- _WHAT YOU HAVE TO DO_: Using the material below, copy every line where "Herr" appears.

- _DATA TO PROCESS_:
Lemma parse_files_Finalize b stop :
  Forall file_ok (b_files b) -> parseManifestFiles (Finalize b stop) = Ok (map listed (b_files b)).
Proof.
  intros Hok. unfold parseManifestFiles, Unmarshal. rewrite parse_Finalize. cbn [skip_ws nl].
  change (skip_ws nl) with "". cbv beta iota.
  assert (E : dec_struct false files_fields [] (manifest_value b stop) = Some (map listed (b_files b))).
  { unfold manifest_value, dec_struct, files_fields. run_members. unfold id at 1.
    rewrite (dec_slice_map _ _ file_value listed); [by run_members|].
    rewrite Forall_forall in Hok. intros f Hf. by apply dec_file_value, Hok. }
  rewrite E. f_equal. rewrite Forall_forall in Hok. clear E. induction (b_files b) as [|f fs IH]; [done|].
  cbn [map]. rewrite filter_cons_True; [by rewrite IH by (intros; apply Hok; by constructor)|].
  destruct (Hok f) as (_ & _ & Hl); [by constructor|]. cbn [listed mf_SHA256].
  destruct (f_sha256 f) as [|c s]; [done|]. done.
Qed.

(** What [Finalize] writes is read back by the decoders of verification and restore: the
    files of the builder in order, each with its path, its size and its digest. *)
Theorem Finalize_files_roundtrip b stop :
  Forall file_ok (b_files b) -> parseManifestFiles (Finalize b stop) = Ok (map listed (b_files b)).
Proof. apply parse_files_Finalize. Qed.

(** ** What a result means *)

Definition decode_stored `{FilterLibs} (codec : option Codec) (ids : list Identity) (stored : string) : result string :=
  match (if (0 <? length ids)%nat then encryption_NewReader stored ids else Ok stored) with
  | Fail e => Fail e
  | Ok src => match codec with Some c => codec_NewReader c src | None => Ok src end
  end.

Section sound.
Context {W : Type} `{BackendLaws W, FilterLibs}.
Context (identities : list Identity).

(** The stored bytes of the file decode to bytes with the recorded digest. *)
Definition intact (v : gmap string string) (id : string) (codec : option Codec) (f : manifestFile) : Prop :=
  exists stored plain, v !! path_Join [id; mf_Path f] = Some stored /\
    decode_stored codec identities stored = Ok plain /\
    EqualFold (EncodeToString (Sum256 plain)) (mf_SHA256 f) = true.

Definition task_key (t : task) : string := path_Join [tk_id t; mf_Path (tk_file t)].

Lemma verifyOne_spec codec id f w r w' :
  valid_key (path_Join [id; mf_Path f]) = true -> verifyOne codec identities id f w = (r, w') ->
  view w' = view w /\ exists m, r = Ok m /\ (m = None -> intact (view w) id codec f).
Proof.
  intros Hk. unfold verifyOne, bind, try, ret. destruct (get_spec _ w Hk) as (Hv & Hok & _).
  destruct (be_Get _ w) as [[stored|e] w1]; cbn [snd] in Hv.
  2:{ intros [= <- <-]. split; [done|]. by eexists. }
  pose proof (Hok stored w1 eq_refl) as Hs. unfold intact, decode_stored.
  destruct (if (0 <? length identities)%nat then encryption_NewReader stored identities else Ok stored)
    as [src|e] eqn:Hdec; [|intros [= <- <-]; split; [done|]; by eexists].
  destruct (match codec with Some c => codec_NewReader c src | None => Ok src end) as [plain|e] eqn:Hpl;
    [|intros [= <- <-]; split; [done|]; by eexists].
  destruct (EqualFold _ _) eqn:Hf; intros [= <- <-]; (split; [done|eexists; split; [done|]]); [|done].
  intros _. exists stored, plain. by rewrite Hdec, Hpl.
Qed.

(** How the counters of a result may have moved. *)
Definition advanced (tasks : list task) (v : gmap string string) (i : nat) (r r' : VerifyResult) : Prop :=
  vr_BackupID r' = vr_BackupID r /\ vr_ManifestChecksumOK r' = vr_ManifestChecksumOK r /\
  vr_ManifestChecksumErr r' = vr_ManifestChecksumErr r /\ vr_FilesMismatched r <= vr_FilesMismatched r' /\
  (vr_FilesMismatched r' = vr_FilesMismatched r ->
   forall t, t ∈ tasks -> tk_index t = i -> intact v (tk_id t) (tk_codec t) (tk_file t)).

Lemma run_tasks_spec tasks results w results' w' :
  Forall (fun t => valid_key (task_key t) = true) tasks ->
  run_tasks identities tasks results w = (Ok results', w') ->
  view w' = view w /\
  forall i r', results' !! i = Some r' -> exists r, results !! i = Some r /\ advanced tasks (view w) i r r'.
Proof.
  intros Hk. revert results w. unfold run_tasks. induction Hk as [|t tasks Hk _ IH]; intros results w; cbn [forM].
  - intros [= <- <-]. split; [done|]. intros i r' Hr. exists r'. split; [done|]. split_and!; [done..|].
    intros _ t Ht. by apply not_elem_of_nil in Ht.
  - unfold bind at 1 2. destruct (verifyOne _ _ _ _ w) as [r1 w1] eqn:E.
    destruct (verifyOne_spec _ _ _ _ _ _ Hk E) as (Hv & m & -> & Hm). cbn. intros Hrun.
    destruct (IH _ _ Hrun) as (Hv' & Hall). split; [congruence|]. intros i r' Hr'.
    destruct (Hall i r' Hr') as (r1 & Hr1 & Hid & Hok & Herr & Hle & Hint). rewrite Hv in Hint.
    destruct (decide (tk_index t = i)) as [<-|Hne].
    + rewrite list_lookup_alter_eq in Hr1. destruct (results !! tk_index t) as [r|]; [|done]. cbn in Hr1.
      injection Hr1 as <-. exists r. split; [done|].
      destruct m as [m|]; cbn in Hid, Hok, Herr, Hle, Hint; split_and!; try done; try lia.
      intros E0 t' [->|Ht']%elem_of_cons Hi; [by apply Hm|]. by apply Hint.
    + rewrite list_lookup_alter_ne in Hr1 by done. exists r1. split; [done|]. split_and!; try done.
      intros E0 t' [->|Ht']%elem_of_cons Hi; [done|]. by apply Hint.
Qed.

- _FINAL ANSWER_:
    destruct (Hall i r' Hr') as (r1 & Hr1 & Hid & Hok & Herr & Hle & Hint). rewrite Hv in Hint.
      destruct m as [m|]; cbn in Hid, Hok, Herr, Hle, Hint; split_and!; try done; try lia.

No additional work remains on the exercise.